Pour la première fois Laurent Boutonnat et Mylène Farmer semblent vouloir faire simple. Après avoir enchaîné tube sur tube deux ans durant, ils tentent de vendre leur première chanson 'lente' dans le commerce, malgré la sortie avortée de Au bout de la nuit en 1987, qui fut remplacée par Tristana. Laurent Boutonnat réserve pour deux jours les modestes studios de Stains en banlieue parisienne pour ce clip d’une sobriété inhabituelle, et qui deviendra, de son propre aveu, le clip préféré de la chanteuse. Le duo est en fait déjà en pleine préparation du concert de l’année suivante, et surtout de Pourvu Qu'elles Soient Douces, le prochain grand clip. Pourtant habitués des tournages en extérieur, Mylène Farmer et Laurent Boutonnat prennent ici le parti pris de reconstituer un environnement naturel en studio, et s'arrangent même pour mettre en évidence le fait que le film soit tourné en intérieur : tout dans le décor sonne volontairement faux.

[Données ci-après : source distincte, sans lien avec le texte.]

(** The three bytes of pixel [(x, y)] in the rendered rows. *)
Lemma render_rows_lookup (startY endY : Z) (buf : list Z) (x y : Z) :
  render_rows startY endY = Some buf →
  0 ≤ x < width → startY ≤ y < endY →
  ∃ r g b, pixel_color x y = Some (r, g, b)
    ∧ buf !! Z.to_nat (((y - startY) * width + x) * 3) = Some r
    ∧ buf !! Z.to_nat (((y - startY) * width + x) * 3 + 1) = Some g
    ∧ buf !! Z.to_nat (((y - startY) * width + x) * 3 + 2) = Some b.
Proof.
  intros (rows & -> & Hlen & Hall & Hrows)%render_rows_rows Hx Hy.
  destruct (lookup_lt_is_Some_2 rows (Z.to_nat (y - startY))) as [row Hrow];
    [lia|].
  pose proof (Hrows _ _ Hrow) as Hr.
  replace (startY + Z.of_nat (Z.to_nat (y - startY))) with y in Hr by lia.
  unfold render_row in Hr.
  destruct (mapM _ _) as [bss|] eqn:Hbss; [|done].
  injection Hr as <-. apply mapM_Some in Hbss.
  assert (Hblen : length bss = Z.to_nat width)
    by (by rewrite <- (Forall2_length _ _ _ Hbss), length_seqZ).
  destruct (lookup_lt_is_Some_2 bss (Z.to_nat x)) as [bs Hbs]; [lia|].
  destruct (Forall2_lookup_r _ _ _ _ _ Hbss Hbs) as (x' & Hx' & Hpx).
  apply lookup_seqZ in Hx' as [-> _].
  replace (0 + Z.of_nat (Z.to_nat x)) with x in Hpx by lia.
  assert (Hb3 : Forall (λ b, length b = 3%nat) bss).
  { apply Forall_forall. intros b Hb.
    apply list_elem_of_lookup in Hb as [k Hk].
    destruct (Forall2_lookup_r _ _ _ _ _ Hbss Hk) as (? & _ & ?).
    by eapply pixel_bytes_length. }
  unfold pixel_bytes in Hpx.
  destruct (pixel_color x y) as [[[r g] b]|]; [|done].
  injection Hpx as <-. exists r, g, b. split; [done|].
  assert (Hbyte : ∀ c : nat, (c < 3)%nat →
    mjoin rows !! Z.to_nat (((y - startY) * width + x) * 3 + Z.of_nat c)
    = [r; g; b] !! c).
  { intros c Hc.
    replace (Z.to_nat (((y - startY) * width + x) * 3 + Z.of_nat c))
      with (Z.to_nat (y - startY) * Z.to_nat (3 * width)
            + (Z.to_nat x * 3 + c))%nat by nia.
    rewrite (lookup_join_uniform _ _ _ _ _ Hall Hrow) by nia.
    by rewrite (lookup_join_uniform _ _ _ _ _ Hb3 Hbs). }
  pose proof (Hbyte 0%nat ltac:(lia)) as H0.
  pose proof (Hbyte 1%nat ltac:(lia)) as H1.
  pose proof (Hbyte 2%nat ltac:(lia)) as H2.
  rewrite Z.add_0_r in H0. done.
Qed.

Lemma render_rows_defined (startY endY : Z) :
  (∀ x y, 0 ≤ x < width → startY ≤ y < endY → is_Some (pixel_color x y)) →
  is_Some (render_rows startY endY).
Proof.
  intros Hpx. unfold render_rows. apply fmap_is_Some, mapM_is_Some_2.
  apply Forall_seqZ. intros y Hy. simpl.
  unfold render_row. apply fmap_is_Some, mapM_is_Some_2.
  apply Forall_seqZ. intros x Hx. simpl. unfold pixel_bytes.
  destruct (Hpx x y) as [[[r g] b] ->]; [lia..|]. done.
Qed.

(** Rendering [a .. c-1] is rendering [a .. b-1], then [b .. c-1]. *)
Lemma render_rows_app (a b c : Z) :
  a ≤ b ≤ c →
  render_rows a c
  = l1 ← render_rows a b; l2 ← render_rows b c; Some (l1 ++ l2).
Proof.
  intros Habc. unfold render_rows.
  replace (c - a) with ((b - a) + (c - b)) by lia.
  rewrite seqZ_app by lia.
  replace (a + (b - a)) with b by lia.
  generalize (seqZ a (b - a)) as l1, (seqZ b (c - b)) as l2.
  induction l1 as [|y l1 IH]; intros l2; simpl.
  - by destruct (mapM render_row l2).
  - destruct (render_row y) as [row|]; [simpl|done].
    specialize (IH l2). 
    destruct (mapM render_row (l1 ++ l2)) as [rs|],
             (mapM render_row l1) as [rs1|]; simpl in *;
      [|done| |done].
    + destruct (mapM render_row l2) as [rs2|]; simpl in *; [|done].
      injection IH as ->. by rewrite (assoc_L (++)).
    + by destruct (mapM render_row l2).
Qed.

(** C7. For positive [width] and [height] (and any [zoom]), run on the
    chunk [[startY, endY)] with a buffer of [3·width·(endY − startY)] bytes,
    [compute_rows] is defined exactly when the colour of every pixel of the
    chunk is, and then the bytes at offset [((y − startY)·width + x)·3] are
    the colour of the point [cx = centerX + (x − width/2)·scale],
    [cy = centerY + (y − height/2)·scale], [scale = 4.0/(width·zoom)],
    with [width/2] and [height/2] the [int] quotients. *)
Theorem compute_rows_pixels (startY endY : Z) (buffer : list Z) :
  0 < width → 0 < height → startY ≤ endY →
  length buffer = Z.to_nat (3 * width * (endY - startY)) →
  (is_Some (compute_rows zoom centerX centerY startY endY width height
              max_iter buffer)
   ↔ ∀ x y, 0 ≤ x < width → startY ≤ y < endY → is_Some (pixel_color x y))
  ∧ ∀ buf',
      compute_rows zoom centerX centerY startY endY width height max_iter
        buffer = Some buf' →
      length buf' = length buffer
      ∧ ∀ x y, 0 ≤ x < width → startY ≤ y < endY →
          let scale := ddiv (of_int 4) (dmul (of_int width) zoom) in
          let cx := dadd centerX (dmul (of_int (x - width ÷ 2)) scale) in
          let cy := dadd centerY (dmul (of_int (y - height ÷ 2)) scale) in
          ∃ r g b,
            (it ← mandelbrot cx cy max_iter;
             iteration_to_color (of_int it) max_iter) = Some (r, g, b)
            ∧ buf' !! Z.to_nat (((y - startY) * width + x) * 3) = Some r
            ∧ buf' !! Z.to_nat (((y - startY) * width + x) * 3 + 1) = Some g
            ∧ buf' !! Z.to_nat (((y - startY) * width + x) * 3 + 2) = Some b.
Proof.
  intros Hw Hh Hy Hlen.
  rewrite compute_rows_render by (done || lia).
  split; [split|].
  - intros [buf Hbuf] x y Hx Hyr.
    destruct (render_rows_lookup _ _ _ x y Hbuf Hx Hyr) as (r & g & b & -> & _).
    done.
  - apply render_rows_defined.
  - intros buf' Hbuf. split.
    + rewrite Hlen. apply render_rows_length; (done || lia).
    + intros x y Hx Hyr. by apply (render_rows_lookup startY endY).
Qed.
End RowRenderer.

(** ** The dispatch loop of [main]

    One frame of the master/worker protocol.  Rank 0 is the master; the
    worker of rank [k ≥ 1] is the entry [k − 1] of [st_workers].  Messages
    between two ranks are matched in the order they were sent: each worker
    has a queue of the messages it has sent to rank 0 ([outbox]) and a queue
    of the tag-2 integers rank 0 has sent to it ([inbox]).  A send completes
    without waiting for its receive; a receive on an empty queue waits (the
    step is not enabled). *)

Inductive payload :=
  | PEmpty
  | PInt (z : Z)
  | PBytes (l : list Z).

Record message := Msg { msg_tag : Z; msg_body : payload }.

(** Where a worker stands in its [while (1)] loop: before the
    [MPI_Send] of tag 1, before the [MPI_Recv] of [startY], or after
    [break]. *)
Inductive wpc := AtRequest | AtAssign | Finished.

Record worker := Worker {
  pc : wpc;
  inbox : list Z;
  outbox : list message
}.

(** The master's variables: [nextRow] and [activeWorkers] are initialised
    for every frame, [fullBuffer] is allocated once before the main loop. *)
Record master := Master {
  nextRow : Z;
  activeWorkers : Z;
  fullBuffer : list Z
}.

Record state := State {
  st_master : master;
  st_workers : list worker
}.

(** What a step does, as seen from outside. *)
Inductive event :=
  | EvRequest (w : nat)                           (* worker: sends tag 1 *)
  | EvAssign (w : nat) (chunkStart chunkSize : Z) (* master: sends a chunk *)
  | EvSentinel (w : nat)                          (* master: sends -1 *)
  | EvCompute (w : nat) (startY chunkSize : Z)    (* worker: renders, sends tag 3 *)
  | EvResult (w : nat) (resultStartY resultSize : Z) (data : list Z)
                                                  (* master: copies a result *)
  | EvDone (w : nat)                              (* worker: sends tag 4 *)
  | EvRetire (w : nat).                           (* master: activeWorkers-- *)

(** [MPI_Recv] from one source with one tag: the first pending message of
    that tag. *)
Fixpoint recv_tag (tag : Z) (q : list message)
    : option (payload * list message) :=
  match q with
  | [] => None
  | m :: q' =>
      if msg_tag m =? tag then Some (msg_body m, q')
      else '(b, q'') ← recv_tag tag q'; Some (b, m :: q'')
  end.

Definition as_empty (b : payload) : option unit :=
  match b with PEmpty => Some () | _ => None end.

Definition as_int (b : payload) : option Z :=
  match b with PInt z => Some z | _ => None end.

Definition as_bytes (b : payload) : option (list Z) :=
  match b with PBytes l => Some l | _ => None end.

(** [MPI_Recv(buf + off, cnt, MPI_UNSIGNED_CHAR, ...)] of the message
    [data]: a message longer than [cnt] is an error, a copy that leaves the
    buffer is undefined. *)
Definition recv_bytes (buf : list Z) (off cnt : Z) (data : list Z)
    : option (list Z) :=
  if (0 <=? off) && (Z.of_nat (length data) <=? cnt)
     && (off + Z.of_nat (length data) <=? Z.of_nat (length buf))
  then Some (take (Z.to_nat off) buf ++ data
             ++ drop (Z.to_nat off + length data) buf)
  else None.

Section Dispatcher.
Context `{DoubleOps D}.
Variables (zoom centerX centerY : D) (width height max_iter size : Z).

La neige aux flocons improbables, le diamètre irréel de la lune et l'absence de décor de fond qui ne fait qu'accentuer cette impression, et ne dupera aucun spectateur. De plein pied dans un imaginaire personnel, le duo semble décrire son propre univers, et met en avant ses ingrédients les plus poétiques. Laurent Boutonnat utilisera un virage au sépia sur la pellicule ; ceci renforce l'idée d'intemporalité, faisant des images de ce film autant de vieilles photographies qu'on aurait gardées trop longtemps. Le titre de la chanson apparaît sur un reflet de pleine lune à la surface d’une eau claire, seulement ondulée par des gouttes d’eau qui tombent de temps à autre. Sûrement des larmes. Les animaux utilisés ici font penser à toute une littérature anglaise du XVIIIe siècle, une biche et un hiboux rendant cette lourde atmosphère romantique. Mais le clip dépasse la simple description contemplative. Car au bout de cinq minutes de poésie monochrome, avec animaux sauvages, neige, balançoire, la belle fini tout de même par se noyer. Volontairement ? Comme une fatalité, elle s’épanche sur la mélodie de Laurent Boutonnat, déclare que tout est noir et qu'elle ne voit pas quel espoir il pourrait y avoir :

« De nos destins naît que solitude / Deux orphelins que le temps défigure ».  

 
Tout ici fait de Mylène Farmer un personnage intemporel, mi-vivante mi-morte, mi-humaine mi-déesse, et surtout désespérément seule. Le film est fait de tas de petits détails qui nous montrent que le personnage est loin des hommes. Le milieu que nous voyons pourraient d'ailleurs faire penser à une espèce d'au-delà où, après la mort, la défunte se rapproche des états transitoires, tel la fuite en direction d'une lune blanche qui pourrait bien être l'issue du tunnel qui mène au point de non-retour. Car c’est bien pour la première fois l’ombre du suicide qui plane sur Ainsi soit-je, comme un constat d’échec d’une vie dont on ne peut jamais se satisfaire. Mylène Farmer a pourtant un instant un sourire franc : assise sur une balançoire, elle semble égrener la fuite du temps dont elle est victime, tout en se remémorant le temps des jeux d’enfants, irrémédiablement perdus. Sa noyade est ici étrangement passée à l'envers dans le film, donnant l'impression que la chanteuse avale les bulles qui viennent de la surface lorsqu’elle hurle des cris inaudibles, comme si en double supplice, elle devait subir aussi la suffocation. Plus que jamais attachés au morbide, les deux artistes n’hésiteront pas dans les années qui suivront à aller crescendo dans la fascination de la mort, s’appropriant la célèbre assertion d’Oscar Wilde : « Partout où se trouve la douleur, c'est terre sainte. »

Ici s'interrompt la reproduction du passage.